For the entries that follow, restate word for word the line containing "Definition set_resources (m", the line containing "request_id := request_id m; resources := v", and every line that lies between them.

Record set >>
*-*-*

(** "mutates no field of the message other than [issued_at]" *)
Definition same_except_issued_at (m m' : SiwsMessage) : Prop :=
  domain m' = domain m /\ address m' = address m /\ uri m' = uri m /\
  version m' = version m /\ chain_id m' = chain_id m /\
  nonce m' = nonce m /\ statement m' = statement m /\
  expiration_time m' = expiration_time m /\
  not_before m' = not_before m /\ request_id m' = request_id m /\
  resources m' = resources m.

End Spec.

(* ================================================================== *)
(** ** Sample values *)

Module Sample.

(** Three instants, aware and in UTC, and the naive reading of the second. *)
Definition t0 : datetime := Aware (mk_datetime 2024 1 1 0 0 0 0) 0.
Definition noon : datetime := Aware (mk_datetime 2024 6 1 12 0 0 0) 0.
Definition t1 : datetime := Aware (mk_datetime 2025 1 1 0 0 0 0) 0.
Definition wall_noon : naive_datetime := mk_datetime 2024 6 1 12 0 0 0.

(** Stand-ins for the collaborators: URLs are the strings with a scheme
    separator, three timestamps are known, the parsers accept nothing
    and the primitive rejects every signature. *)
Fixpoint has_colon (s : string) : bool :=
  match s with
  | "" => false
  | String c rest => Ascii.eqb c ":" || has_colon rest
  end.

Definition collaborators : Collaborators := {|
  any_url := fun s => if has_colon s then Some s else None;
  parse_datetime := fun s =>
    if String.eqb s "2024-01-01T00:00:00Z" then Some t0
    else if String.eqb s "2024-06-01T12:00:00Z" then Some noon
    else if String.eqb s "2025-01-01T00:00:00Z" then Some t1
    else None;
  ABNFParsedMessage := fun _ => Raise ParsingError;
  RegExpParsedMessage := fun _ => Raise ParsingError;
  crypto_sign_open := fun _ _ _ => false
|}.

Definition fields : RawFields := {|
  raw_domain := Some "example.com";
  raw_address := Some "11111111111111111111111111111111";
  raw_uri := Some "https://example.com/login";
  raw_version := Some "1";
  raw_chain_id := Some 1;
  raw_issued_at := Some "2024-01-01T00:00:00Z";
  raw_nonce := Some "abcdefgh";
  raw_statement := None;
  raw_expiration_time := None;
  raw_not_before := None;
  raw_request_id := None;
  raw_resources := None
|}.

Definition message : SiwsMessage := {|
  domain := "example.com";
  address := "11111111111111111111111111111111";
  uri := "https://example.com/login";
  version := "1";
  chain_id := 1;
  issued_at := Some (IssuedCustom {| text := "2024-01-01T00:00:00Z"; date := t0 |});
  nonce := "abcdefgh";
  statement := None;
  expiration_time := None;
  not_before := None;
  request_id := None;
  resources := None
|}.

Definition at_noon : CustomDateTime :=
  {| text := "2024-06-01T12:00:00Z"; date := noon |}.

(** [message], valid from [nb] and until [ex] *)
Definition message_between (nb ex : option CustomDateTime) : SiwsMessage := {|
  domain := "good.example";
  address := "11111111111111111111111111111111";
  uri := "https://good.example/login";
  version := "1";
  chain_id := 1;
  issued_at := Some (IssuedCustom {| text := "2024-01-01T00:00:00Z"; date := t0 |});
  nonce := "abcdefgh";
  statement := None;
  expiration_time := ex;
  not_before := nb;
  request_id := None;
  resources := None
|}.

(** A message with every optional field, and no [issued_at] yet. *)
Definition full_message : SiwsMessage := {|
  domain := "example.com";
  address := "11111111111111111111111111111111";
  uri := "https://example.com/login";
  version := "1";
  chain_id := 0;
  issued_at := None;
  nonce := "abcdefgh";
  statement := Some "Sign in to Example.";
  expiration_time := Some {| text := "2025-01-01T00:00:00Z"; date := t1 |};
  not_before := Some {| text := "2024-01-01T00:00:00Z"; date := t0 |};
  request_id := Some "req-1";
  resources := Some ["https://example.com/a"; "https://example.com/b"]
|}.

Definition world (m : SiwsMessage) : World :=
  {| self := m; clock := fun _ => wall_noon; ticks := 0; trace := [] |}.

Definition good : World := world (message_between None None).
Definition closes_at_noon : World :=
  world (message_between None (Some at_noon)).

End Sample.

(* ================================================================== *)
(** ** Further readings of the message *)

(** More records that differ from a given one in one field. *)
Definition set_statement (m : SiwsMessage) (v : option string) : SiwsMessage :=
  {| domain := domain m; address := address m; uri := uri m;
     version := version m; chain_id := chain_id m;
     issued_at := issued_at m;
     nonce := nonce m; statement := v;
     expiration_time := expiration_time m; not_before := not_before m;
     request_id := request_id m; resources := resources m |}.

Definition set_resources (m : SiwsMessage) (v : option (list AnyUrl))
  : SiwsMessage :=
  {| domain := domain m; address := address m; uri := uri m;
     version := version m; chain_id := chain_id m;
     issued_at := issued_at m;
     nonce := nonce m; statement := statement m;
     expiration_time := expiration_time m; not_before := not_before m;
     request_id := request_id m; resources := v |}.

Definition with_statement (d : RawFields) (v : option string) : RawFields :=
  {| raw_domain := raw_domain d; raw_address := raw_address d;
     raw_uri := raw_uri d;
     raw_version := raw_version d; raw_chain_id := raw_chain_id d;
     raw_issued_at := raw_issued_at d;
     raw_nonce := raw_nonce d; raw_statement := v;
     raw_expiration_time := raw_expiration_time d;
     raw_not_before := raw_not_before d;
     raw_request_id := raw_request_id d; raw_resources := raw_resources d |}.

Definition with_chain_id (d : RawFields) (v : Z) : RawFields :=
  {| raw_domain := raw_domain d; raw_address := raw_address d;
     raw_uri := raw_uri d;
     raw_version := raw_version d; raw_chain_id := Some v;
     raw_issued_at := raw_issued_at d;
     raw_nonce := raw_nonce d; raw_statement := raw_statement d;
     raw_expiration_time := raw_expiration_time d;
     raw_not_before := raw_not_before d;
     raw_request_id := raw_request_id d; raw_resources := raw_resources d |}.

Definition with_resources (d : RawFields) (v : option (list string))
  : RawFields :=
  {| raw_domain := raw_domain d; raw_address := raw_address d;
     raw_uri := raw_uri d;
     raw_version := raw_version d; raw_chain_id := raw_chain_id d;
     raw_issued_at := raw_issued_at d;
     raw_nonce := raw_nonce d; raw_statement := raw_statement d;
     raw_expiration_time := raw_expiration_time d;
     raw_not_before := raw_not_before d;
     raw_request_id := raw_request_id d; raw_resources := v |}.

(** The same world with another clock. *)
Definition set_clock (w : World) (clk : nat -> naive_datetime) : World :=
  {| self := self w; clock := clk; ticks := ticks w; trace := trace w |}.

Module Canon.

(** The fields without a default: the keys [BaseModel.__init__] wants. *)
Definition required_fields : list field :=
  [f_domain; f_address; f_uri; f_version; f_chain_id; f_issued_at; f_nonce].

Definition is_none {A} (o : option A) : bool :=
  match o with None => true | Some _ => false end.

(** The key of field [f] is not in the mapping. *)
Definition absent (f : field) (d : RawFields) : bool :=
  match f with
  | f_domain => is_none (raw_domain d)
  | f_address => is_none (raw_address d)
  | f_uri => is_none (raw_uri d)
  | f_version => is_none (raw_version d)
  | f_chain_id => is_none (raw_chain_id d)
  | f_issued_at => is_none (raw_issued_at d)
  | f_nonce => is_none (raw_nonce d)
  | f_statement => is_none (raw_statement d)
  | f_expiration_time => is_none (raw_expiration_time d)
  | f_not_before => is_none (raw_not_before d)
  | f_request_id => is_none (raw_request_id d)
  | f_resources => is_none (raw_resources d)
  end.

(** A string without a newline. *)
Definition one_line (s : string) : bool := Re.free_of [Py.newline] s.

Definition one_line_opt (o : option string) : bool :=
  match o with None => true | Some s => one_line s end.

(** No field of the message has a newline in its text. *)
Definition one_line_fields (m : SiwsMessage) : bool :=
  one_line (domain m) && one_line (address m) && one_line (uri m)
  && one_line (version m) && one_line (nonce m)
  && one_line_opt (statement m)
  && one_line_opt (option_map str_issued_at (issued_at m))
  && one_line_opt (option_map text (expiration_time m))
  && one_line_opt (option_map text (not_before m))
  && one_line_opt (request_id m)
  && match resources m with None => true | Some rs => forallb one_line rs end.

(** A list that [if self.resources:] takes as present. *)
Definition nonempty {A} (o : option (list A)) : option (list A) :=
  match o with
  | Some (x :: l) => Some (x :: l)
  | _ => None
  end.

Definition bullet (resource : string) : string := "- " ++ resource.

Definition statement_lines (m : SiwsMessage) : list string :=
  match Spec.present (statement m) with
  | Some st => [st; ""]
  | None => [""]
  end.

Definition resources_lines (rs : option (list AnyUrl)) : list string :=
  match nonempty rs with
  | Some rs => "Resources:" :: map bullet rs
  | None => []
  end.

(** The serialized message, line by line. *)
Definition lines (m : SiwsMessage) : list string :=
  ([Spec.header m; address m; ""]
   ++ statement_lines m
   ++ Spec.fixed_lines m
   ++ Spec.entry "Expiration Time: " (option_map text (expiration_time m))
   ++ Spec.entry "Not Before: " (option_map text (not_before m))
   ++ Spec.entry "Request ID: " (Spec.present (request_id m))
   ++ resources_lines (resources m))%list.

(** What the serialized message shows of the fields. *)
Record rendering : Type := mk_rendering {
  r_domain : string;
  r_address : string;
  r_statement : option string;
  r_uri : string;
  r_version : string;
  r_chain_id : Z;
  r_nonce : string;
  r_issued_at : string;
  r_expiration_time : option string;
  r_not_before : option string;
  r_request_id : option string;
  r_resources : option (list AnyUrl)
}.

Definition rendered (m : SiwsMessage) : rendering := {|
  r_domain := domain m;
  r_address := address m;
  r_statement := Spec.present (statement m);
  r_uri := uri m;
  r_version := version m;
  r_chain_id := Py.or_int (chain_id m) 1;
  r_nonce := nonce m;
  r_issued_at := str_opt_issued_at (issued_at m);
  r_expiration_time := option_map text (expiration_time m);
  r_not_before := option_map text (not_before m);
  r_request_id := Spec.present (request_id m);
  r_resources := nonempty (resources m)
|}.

*-*-*

Task answer >>
Definition set_resources (m : SiwsMessage) (v : option (list AnyUrl))
  : SiwsMessage :=
  {| domain := domain m; address := address m; uri := uri m;
     version := version m; chain_id := chain_id m;
     issued_at := issued_at m;
     nonce := nonce m; statement := statement m;
     expiration_time := expiration_time m; not_before := not_before m;
     request_id := request_id m; resources := v |}.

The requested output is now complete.